Just over a month later, Lee was arrested by the authorities in South Korea and later extradited to New Zealand to face murder charges.
READ MORE: The desperately sad evidence that brought the suitcase killings jury to tears
At her trial earlier this year, Lee's counsel said the murders were a culmination of a "descent into madness" that began with the death of her husband, Jo, from cancer in 2017. Lee represented herself, with the support of two lawyers.
She had already admitted to causing the children's deaths and hiding their bodies, but argued she was not guilty by way of insanity.

The court heard that in the months after her husband's death, Lee fell into a deep depression, becoming isolated and suicidal.

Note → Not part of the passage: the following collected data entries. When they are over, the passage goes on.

(* ===== verification/Protocol.v ===== *)
(** The protocols as tables of shapes: the parameters and results of every
    method as the transport crate declares them for its clients, and as the
    agent and the gateway declare them for themselves; and that the two sides
    understand each other. *)
From S2P Require Import Prelude Wire Serde Methods.
From S2P Require TransportDtos AgentDtos GatewayDtos.
Open Scope nexal_scope.

(** * The tables *)

(** The types of [define_method_set!] for the agent's methods. *)
(* @src crates/utils/transport/src/agent/methods.rs AgentMethod *)
Definition agent_params (m : AgentMethod) : Ty :=
  match m with
  | Initialize => TransportDtos.InitializeParams
  | Initialized => TUnit
  | ProcessStart => TransportDtos.ProcessStartParams
  | ProcessRead => TransportDtos.ProcessReadParams
  | ProcessWrite => TransportDtos.ProcessWriteParams
  | ProcessTerminate => TransportDtos.ProcessTerminateParams
  | FsReadFile => TransportDtos.FsReadFileParams
  | FsWriteFile => TransportDtos.FsWriteFileParams
  | FsCreateDirectory => TransportDtos.FsCreateDirectoryParams
  | FsGetMetadata => TransportDtos.FsGetMetadataParams
  | FsReadDirectory => TransportDtos.FsReadDirectoryParams
  | FsRemove => TransportDtos.FsRemoveParams
  | FsCopy => TransportDtos.FsCopyParams
  | ProxyRegister => TransportDtos.ProxyRegisterParams
  | ProxyUnregister => TransportDtos.ProxyUnregisterParams
  end.

(* @src crates/utils/transport/src/agent/methods.rs AgentMethod *)
Definition agent_result (m : AgentMethod) : Ty :=
  match m with
  | Initialize => TransportDtos.InitializeResponse
  | Initialized => TUnit
  | ProcessStart => TransportDtos.ProcessStartResponse
  | ProcessRead => TransportDtos.ProcessReadResponse
  | ProcessWrite => TransportDtos.ProcessWriteResponse
  | ProcessTerminate => TransportDtos.ProcessTerminateResponse
  | FsReadFile => TransportDtos.FsReadFileResponse
  | FsWriteFile => TransportDtos.FsWriteFileResponse
  | FsCreateDirectory => TransportDtos.FsCreateDirectoryResponse
  | FsGetMetadata => TransportDtos.FsGetMetadataResponse
  | FsReadDirectory => TransportDtos.FsReadDirectoryResponse
  | FsRemove => TransportDtos.FsRemoveResponse
  | FsCopy => TransportDtos.FsCopyResponse
  | ProxyRegister => TransportDtos.ProxyRegisterResponse
  | ProxyUnregister => TransportDtos.ProxyUnregisterResponse
  end.

(** What the agent's dispatch decodes the parameters as; [None] where it does
    not look at them. *)
(* @src crates/nexal-agent/src/server/channel/dispatch.rs dispatch *)
Definition dispatch_params (m : AgentMethod) : option Ty :=
  match m with
  | Initialize => Some AgentDtos.InitializeParams
  | Initialized => None
  | ProcessStart => Some AgentDtos.ExecParams
  | ProcessRead => Some AgentDtos.ReadParams
  | ProcessWrite => Some AgentDtos.WriteParams
  | ProcessTerminate => Some AgentDtos.TerminateParams
  | FsReadFile => Some AgentDtos.FsReadFileParams
  | FsWriteFile => Some AgentDtos.FsWriteFileParams
  | FsCreateDirectory => Some AgentDtos.FsCreateDirectoryParams
  | FsGetMetadata => Some AgentDtos.FsGetMetadataParams
  | FsReadDirectory => Some AgentDtos.FsReadDirectoryParams
  | FsRemove => Some AgentDtos.FsRemoveParams
  | FsCopy => Some AgentDtos.FsCopyParams
  | ProxyRegister => Some AgentDtos.ProxyRegisterParams
  | ProxyUnregister => Some AgentDtos.ProxyUnregisterParams
  end.

(** What it encodes the result from. *)
(* @src crates/nexal-agent/src/server/channel/dispatch.rs dispatch *)
Definition dispatch_result (m : AgentMethod) : Ty :=
  match m with
  | Initialize => AgentDtos.InitializeResponse
  | Initialized => TUnit
  | ProcessStart => AgentDtos.ExecResponse
  | ProcessRead => AgentDtos.ReadResponse
  | ProcessWrite => AgentDtos.WriteResponse
  | ProcessTerminate => AgentDtos.TerminateResponse
  | FsReadFile => AgentDtos.FsReadFileResponse
  | FsWriteFile => AgentDtos.FsWriteFileResponse
  | FsCreateDirectory => AgentDtos.FsCreateDirectoryResponse
  | FsGetMetadata => AgentDtos.FsGetMetadataResponse
  | FsReadDirectory => AgentDtos.FsReadDirectoryResponse
  | FsRemove => AgentDtos.FsRemoveResponse
  | FsCopy => AgentDtos.FsCopyResponse
  | ProxyRegister => AgentDtos.ProxyRegisterResponse
  | ProxyUnregister => AgentDtos.ProxyUnregisterResponse
  end.

(** The agent's notifications: as the client declares them, and as the agent
    sends them. *)
Definition notification_pairs : list (Ty * Ty) :=
  [(TransportDtos.ProcessOutputNotification, AgentDtos.ExecOutputDeltaNotification);
   (TransportDtos.ProcessExitedNotification, AgentDtos.ExecExitedNotification);
   (TransportDtos.ProcessClosedNotification, AgentDtos.ExecClosedNotification)].

(** The types of [define_method_set!] for the gateway's methods. *)
(* @src crates/utils/transport/src/gateway/methods.rs GatewayMethod *)
Definition gateway_params (m : GatewayMethod) : Ty :=
  match m with
  | Hello => TransportDtos.HelloParams
  | SpawnAgent => TransportDtos.SpawnAgentParams
  | KillAgent => TransportDtos.AgentIdParams
  | DetachAgent => TransportDtos.AgentIdParams
  | AttachAgent => TransportDtos.AttachAgentParams
  | ListAgents => TUnit
  | AgentInvoke => TransportDtos.AgentInvokeParams
  | RegisterProxy => TransportDtos.RegisterProxyParams
  | UnregisterProxy => TransportDtos.UnregisterProxyParams
  | RegisterStreamProxy => TransportDtos.RegisterStreamProxyParams
  | UnregisterStreamProxy => TransportDtos.UnregisterStreamProxyParams
  end.

(* @src crates/utils/transport/src/gateway/methods.rs GatewayMethod *)
Definition gateway_result (m : GatewayMethod) : Ty :=
  match m with
  | Hello => TransportDtos.HelloResponse
  | SpawnAgent | AttachAgent => TransportDtos.SpawnAgentResponse
  | KillAgent | DetachAgent | UnregisterProxy | UnregisterStreamProxy => TransportDtos.OkResponse
  | ListAgents => TransportDtos.ListAgentsResponse
  | AgentInvoke => TValue
  | RegisterProxy => TransportDtos.RegisterProxyResponse
  | RegisterStreamProxy => TransportDtos.RegisterStreamProxyResponse
  end.

(** The gateway crate's own declarations of the same messages. *)
Definition gateway_pairs : list (Ty * Ty) :=
  [(GatewayDtos.HelloParams, TransportDtos.HelloParams);
   (GatewayDtos.HelloResponse, TransportDtos.HelloResponse);
   (GatewayDtos.SpawnAgentParams, TransportDtos.SpawnAgentParams);
   (GatewayDtos.SpawnAgentResponse, TransportDtos.SpawnAgentResponse);
   (GatewayDtos.AgentIdParams, TransportDtos.AgentIdParams);
   (GatewayDtos.OkResponse, TransportDtos.OkResponse);
   (GatewayDtos.AttachAgentParams, TransportDtos.AttachAgentParams);
   (GatewayDtos.ListAgentsResponse, TransportDtos.ListAgentsResponse);
   (GatewayDtos.AgentSummary, TransportDtos.AgentSummary);
   (GatewayDtos.AgentInvokeParams, TransportDtos.AgentInvokeParams);
   (GatewayDtos.AgentNotifyParams, TransportDtos.AgentNotifyParams);
   (GatewayDtos.RegisterProxyParams, TransportDtos.RegisterProxyParams);
   (GatewayDtos.RegisterProxyResponse, TransportDtos.RegisterProxyResponse);
   (GatewayDtos.UnregisterProxyParams, TransportDtos.UnregisterProxyParams);
   (GatewayDtos.RegisterStreamProxyParams, TransportDtos.RegisterStreamProxyParams);
   (GatewayDtos.RegisterStreamProxyResponse, TransportDtos.RegisterStreamProxyResponse);
   (GatewayDtos.UnregisterStreamProxyParams, TransportDtos.UnregisterStreamProxyParams)].

(** * Checks *)

Definition reads (p : Ty * Ty) : bool := compat p.1 p.2.
Definition reads_plain (p : Ty * Ty) : bool := plain p.1 && compat p.1 p.2.

Lemma agent_params_compat m t : dispatch_params m = Some t → compat t (agent_params m) = true.
Proof. destruct m; cbn [dispatch_params]; intros [= <-]; vm_compute; reflexivity. Qed.

Lemma agent_result_reads m : reads_plain (agent_result m, dispatch_result m) = true.
Proof. destruct m; vm_compute; reflexivity. Qed.

Lemma notifications_read : forallb reads_plain notification_pairs = true.
Proof. vm_compute. reflexivity. Qed.

Lemma gateway_both_ways :
  forallb (λ p, reads_plain p && reads_plain (p.2, p.1)) gateway_pairs = true.
Proof. vm_compute. reflexivity. Qed.

Lemma tables_self m : reads_plain (agent_params m, agent_params m) = true ∧
  reads_plain (agent_result m, agent_result m) = true.
Proof. destruct m; split; vm_compute; reflexivity. Qed.

Lemma gateway_tables_self m : reads_plain (gateway_params m, gateway_params m) = true ∧
  reads_plain (gateway_result m, gateway_result m) = true.
Proof. destruct m; split; vm_compute; reflexivity. Qed.

Lemma reads_plain_Ok {S : Serde} (L : serde_laws S) r w x :
  reads_plain (r, w) = true → has_ty w x = true →
  ∃ z, de r (ser w x) = Ok z ∧ convert r w x = Ok z ∧ has_ty r z = true.
Proof.
  intros [Hp Hc]%andb_prop Hx. cbn in *. destruct (convert_total r w x Hp Hc Hx) as (z & Hz & Ht & _).
  exists z. split_and!; [|done|done]. by rewrite read_back.
Qed.

Lemma pair_reads l p : forallb reads_plain l = true → p ∈ l → reads_plain p = true.
Proof. rewrite forallb_forall. intros H Hp. by apply H, list_elem_of_In. Qed.

(** * Properties *)

(** C19: The clients and the agent agree on the wire although each side declares
    its own structs.  Parameters of any method, as a client's struct writes
    them, are read by the agent's as the same fields, with the defaults of the
    agent's for those left out and each path resolved, and reading fails only
    where a path cannot be resolved; every result the agent writes is read by
    the client as a value of its struct, and so is every notification.  Only
    one field is lost on the way: the output limit of [process/start]. *)
Theorem agent_protocol_agrees {S : Serde} :
  serde_laws S →
  (∀ m t x, dispatch_params m = Some t → has_ty (agent_params m) x = true →
     de t (ser (agent_params m) x) = convert t (agent_params m) x ∧
     (plain t = true → ∃ z, convert t (agent_params m) x = Ok z ∧ has_ty t z = true) ∧
     dropped t (agent_params m) = if decide (m = ProcessStart) then ["output_bytes_cap"] else []) ∧
  (∀ m y, has_ty (dispatch_result m) y = true →
     ∃ z, de (agent_result m) (ser (dispatch_result m) y) = Ok z ∧
       convert (agent_result m) (dispatch_result m) y = Ok z ∧ has_ty (agent_result m) z = true ∧
       dropped (agent_result m) (dispatch_result m) = []) ∧
  (∀ r w y, (r, w) ∈ notification_pairs → has_ty w y = true →
     ∃ z, de r (ser w y) = Ok z ∧ convert r w y = Ok z ∧ has_ty r z = true).
Proof.
  intros L. split_and!.
  - intros m t x Ht Hx. pose proof (agent_params_compat m t Ht) as Hc. split_and!.
    + by apply read_back.
    + intros Hp. destruct (convert_total t (agent_params m) x Hp Hc Hx) as (z & ? & ? & _). by exists z.
    + destruct m; cbn [dispatch_params] in Ht; try injection Ht as <-; try done; vm_compute; reflexivity.
  - intros m y Hy. destruct (reads_plain_Ok L _ _ y (agent_result_reads m) Hy) as (z & ? & ? & ?).
    exists z. split_and!; [done|done|done|]. destruct m; vm_compute; reflexivity.
  - intros r w y Hrw Hy. apply (reads_plain_Ok L); [|done]. by apply (pair_reads _ _ notifications_read).
Qed.

(** The gateway crate and the transport crate declare the frontend's messages
    twice; each reads all that the other writes, as a value of its own.  One
    field exists on one side only: the workspace of a spawn. *)
Theorem gateway_declarations_agree {S : Serde} r w x :
  serde_laws S → (r, w) ∈ gateway_pairs →
  (has_ty w x = true → ∃ z, de r (ser w x) = Ok z ∧ convert r w x = Ok z ∧ has_ty r z = true) ∧
  (has_ty r x = true → ∃ z, de w (ser r x) = Ok z ∧ convert w r x = Ok z ∧ has_ty w z = true) ∧
  dropped w r = [] ∧
  (dropped r w = [] ∨ w = TransportDtos.SpawnAgentParams ∧ dropped r w = ["workspace"]).
Proof.
  intros L Hp. pose proof gateway_both_ways as Hb. rewrite forallb_forall in Hb.
  pose proof (Hb (r, w) (proj1 (list_elem_of_In _ _) Hp)) as [H1 H2]%andb_prop. cbn [fst snd] in H2.
  split_and!.
  - intros Hx. by apply reads_plain_Ok.
  - intros Hx. by apply reads_plain_Ok.
  - clear Hb H1 H2. unfold gateway_pairs in Hp. repeat (apply elem_of_cons in Hp as [[= -> ->]|Hp]; [reflexivity|]).
    by apply not_elem_of_nil in Hp.
  - clear Hb H1 H2. unfold gateway_pairs in Hp.
    repeat (apply elem_of_cons in Hp as [[= -> ->]|Hp]; [(by left) || (by right)|]).
    by apply not_elem_of_nil in Hp.
Qed.

(** ** Witnesses *)

Definition sample_start : Datum :=
  DStruct [("process_id", DStr "p1"); ("argv", DVec [DStr "ls"]); ("cwd", DStr "/tmp");
           ("env", DMap {["K" := "v"]}); ("tty", DBool false); ("arg0", DOpt None);
           ("output_bytes_cap", DOpt (Some (DInt 4096)))].

#[local] Existing Instance SampleSerde.serde.

(** The output limit a client sets does not reach the agent. *)
Lemma agent_protocol_agrees_witness :
  has_ty (agent_params ProcessStart) sample_start = true ∧
  de AgentDtos.ExecParams (ser (agent_params ProcessStart) sample_start)
  = Ok (DStruct [("process_id", DStr "p1"); ("argv", DVec [DStr "ls"]); ("cwd", DStr "/tmp");
                 ("env", DMap {["K" := "v"]}); ("tty", DBool false); ("arg0", DOpt None)]).
Proof.
  split; [by vm_compute|].
  destruct (agent_protocol_agrees (S := SampleSerde.serde) SampleSerde.serde_ok) as (H & _ & _).
  destruct (H ProcessStart AgentDtos.ExecParams sample_start eq_refl eq_refl) as (-> & _ & _).
  vm_compute. reflexivity.
Defined.

Definition sample_spawn : Datum :=
  DStruct [("name", DStr "a"); ("image", DOpt None); ("env", DMap ∅); ("labels", DMap ∅);
           ("workspace", DOpt (Some (DStr "w1"))); ("extra_ports", DVec [DInt 3389])].

Lemma gateway_declarations_agree_witness :
  ∃ z, de GatewayDtos.SpawnAgentParams (ser TransportDtos.SpawnAgentParams sample_spawn) = Ok z ∧
    convert GatewayDtos.SpawnAgentParams TransportDtos.SpawnAgentParams sample_spawn = Ok z ∧
    has_ty GatewayDtos.SpawnAgentParams z = true.
Proof.
  assert (Hp : (GatewayDtos.SpawnAgentParams, TransportDtos.SpawnAgentParams) ∈ gateway_pairs)
    by (unfold gateway_pairs; right; right; left).
  destruct (gateway_declarations_agree (S := SampleSerde.serde) _ _ sample_spawn SampleSerde.serde_ok Hp)
    as (H & _). apply H. vm_compute. reflexivity.
Defined.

Her counsel argued Lee believed it was best if the whole family died together. Using the anti-depressant Nortriptyline, which she had been prescribed in 2017, Lee attempted to kill herself and the children, feeding it to them in juice.
But she got the dose wrong, and she woke up to find the children dead. She then wrapped and hid their bodies inside suitcases, leaving them in a storage locker.
Lee changed her name to Hakyung and left New Zealand for South Korea on a business class flight.

In December 2018, Lee's mother went to the Auckland Central Police Station, telling them she had not heard from her daughter in a year. An immigration check found she had left New Zealand – though the full facts of why she left would not be clear until the horrible discovery years later.
She resurfaced at a psychiatric ward in South Korea, and the hospital helped track her mother down via a Hamilton-based pastor in 2022. She tried to buy a ticket for Lee to come home, but she never got on the plane.
Later that year, the bodies were found, and Lee was extradited to New Zealand.
Prosecutors argued Lee's actions in the wake of her children's deaths showed she knew what she was doing, and that it was wrong.
The jury agreed, and Lee was convicted of the murders. Her sentence will be delivered in court today.